Opinion
June 22, 1999.
Appeal from the Supreme Court, New York County (Carol Huff, J.).
Plaintiff properly exercised its business judgment in determining, in connection with the replacement of the building's roof, to raise the terrace doors of defendants' penthouse apartment to make possible the installation of flashing for the new roof, rather than to leave the distance between the doors and the roof surface unchanged or to lower the roof. The first alternative would have resulted in reduced coverage of the new roofs warranty, and the second alternative would have cost about 14 times as much as raising the doors.

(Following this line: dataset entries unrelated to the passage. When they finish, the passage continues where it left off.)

(** * Listing scraper: a shallow embedding of [app/listing_scraper.py]

    The development follows the Python module top to bottom: the text
    primitives the module takes from [str], the URL helpers it takes from
    [urllib.parse], the document tree ([_DOMNode]), the heuristic section
    extractors, the streamed-payload scanner, the FAQ reconciler and the
    fetch orchestrator.

    Text.  A Python [str] is modelled as a list of 8-bit characters, read
    as the code points U+0000..U+00FF; text outside that range is not
    covered by the model. Where the program would build such text from
    a page inside the range (a [\uXXXX] escape of a JSON string), the
    model ends the run with [BeyondLatin1].

    Numbers.  An [int] is an integer and a [float] a binary64 number.
    Inside [json] the limits of the interpreter (the digits of an
    integer, the depth of the nesting) are not part of the model. *)

From Stdlib Require Import Ascii String.
From Stdlib Require Import List Arith Bool ZArith QArith Qround Lia.
From Stdlib Require SpecFloat.
Import ListNotations.

Set Implicit Arguments.
Set Warnings "-register-all".
Open Scope list_scope.
Open Scope nat_scope.

(* ================================================================== *)
(** ** Python text primitives *)
(* ================================================================== *)

Module Py.

Definition str := list ascii.

Notation "$ s" := (list_ascii_of_string s%string) (at level 1, format "$ s").

Definition code (c : ascii) : nat := nat_of_ascii c.

Definition chr_eqb (a b : ascii) : bool := Ascii.eqb a b.

Fixpoint str_eqb (a b : str) : bool :=
  match a, b with
  | [], [] => true
  | x :: a', y :: b' => chr_eqb x y && str_eqb a' b'
  | _, _ => false
  end.

(** [x in l] for a list or set of strings. *)
Definition mem (x : str) (l : list str) : bool := existsb (str_eqb x) l.

(** Truthiness of a string: [bool(s)]. *)
Definition truthy (s : str) : bool :=
  match s with [] => false | _ => true end.

(** Truthiness of [str | None]. *)
Definition otruthy (s : option str) : bool :=
  match s with Some (_ :: _) => true | _ => false end.

(** [str.isspace] on one character (Latin-1 range). *)
Definition isspace (c : ascii) : bool :=
  let n := code c in
  ((9 <=? n) && (n <=? 13)) || ((28 <=? n) && (n <=? 32))
  || (n =? 133) || (n =? 160).

Definition isdigit (c : ascii) : bool :=
  let n := code c in (48 <=? n) && (n <=? 57).

(** [str.lower] on one character (Latin-1 range). *)
Definition lower_chr (c : ascii) : ascii :=
  let n := code c in
  if ((65 <=? n) && (n <=? 90))
     || ((192 <=? n) && (n <=? 222) && negb (n =? 215))
  then ascii_of_nat (n + 32) else c.

Definition lower (s : str) : str := map lower_chr s.

Fixpoint dropwhile (p : ascii -> bool) (s : str) : str :=
  match s with
  | [] => []
  | c :: s' => if p c then dropwhile p s' else s
  end.

Definition lstrip_by (p : ascii -> bool) (s : str) : str := dropwhile p s.
Definition rstrip_by (p : ascii -> bool) (s : str) : str :=
  rev (dropwhile p (rev s)).
Definition strip_by (p : ascii -> bool) (s : str) : str :=
  rstrip_by p (lstrip_by p s).

(** [s.strip()] and [s.strip(chars)], [s.lstrip(chars)]. *)
Definition strip (s : str) : str := strip_by isspace s.
Definition in_chars (chars : str) (c : ascii) : bool := existsb (chr_eqb c) chars.
Definition strip_chars (chars s : str) : str := strip_by (in_chars chars) s.
Definition lstrip_chars (chars s : str) : str := lstrip_by (in_chars chars) s.

(** [s.split()]: maximal runs of non-whitespace. [cur] is the run being
    read, most recent character first. *)
Fixpoint split_ws_go (cur : str) (s : str) : list str :=
  match s with
  | [] => match cur with [] => [] | _ => [rev cur] end
  | c :: s' =>
      if isspace c
      then match cur with
           | [] => split_ws_go [] s'
           | _ => rev cur :: split_ws_go [] s'
           end
      else split_ws_go (c :: cur) s'
  end.

Definition split_ws (s : str) : list str := split_ws_go [] s.

(** [sep.join(parts)]. *)
Fixpoint join (sep : str) (parts : list str) : str :=
  match parts with
  | [] => []
  | [p] => p
  | p :: rest => p ++ sep ++ join sep rest
  end.

(** [" ".join(s.split())]. *)
Definition squeeze (s : str) : str := join $" " (split_ws s).

(** [s.startswith(p)]. *)
Fixpoint startswith (s p : str) {struct p} : bool :=
  match p, s with
  | [], _ => true
  | x :: p', y :: s' => chr_eqb x y && startswith s' p'
  | _ :: _, [] => false
  end.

The lease provision that requires plaintiff to "restore the apartment * * * to its proper and usual condition" after performing work therein to facilitate a building repair does not prohibit permanent alterations as such, and should be construed to require plaintiff to restore the apartment to its previous condition only to the extent consistent with the repair that prompted the work, i.e., to permit the permanent raising of the terrace doors, which is in any event a minor intrusion on the tenancy. A contrary construction would contravene the principles that leases, like other contracts, are to be interpreted as a whole, reasonably, and so as to avoid placing one party at the mercy of the other ( see, 1 Dolan, Rasch's Landlord and Tenant § 6:11 [4th ed]). We modify the judgment to sever plaintiff's causes of action for damages and attorneys' fees, which causes of action the motion court did not specifically address.
Concur — Sullivan, J. P., Mazzarelli, Lerner, Rubin and Saxe, JJ.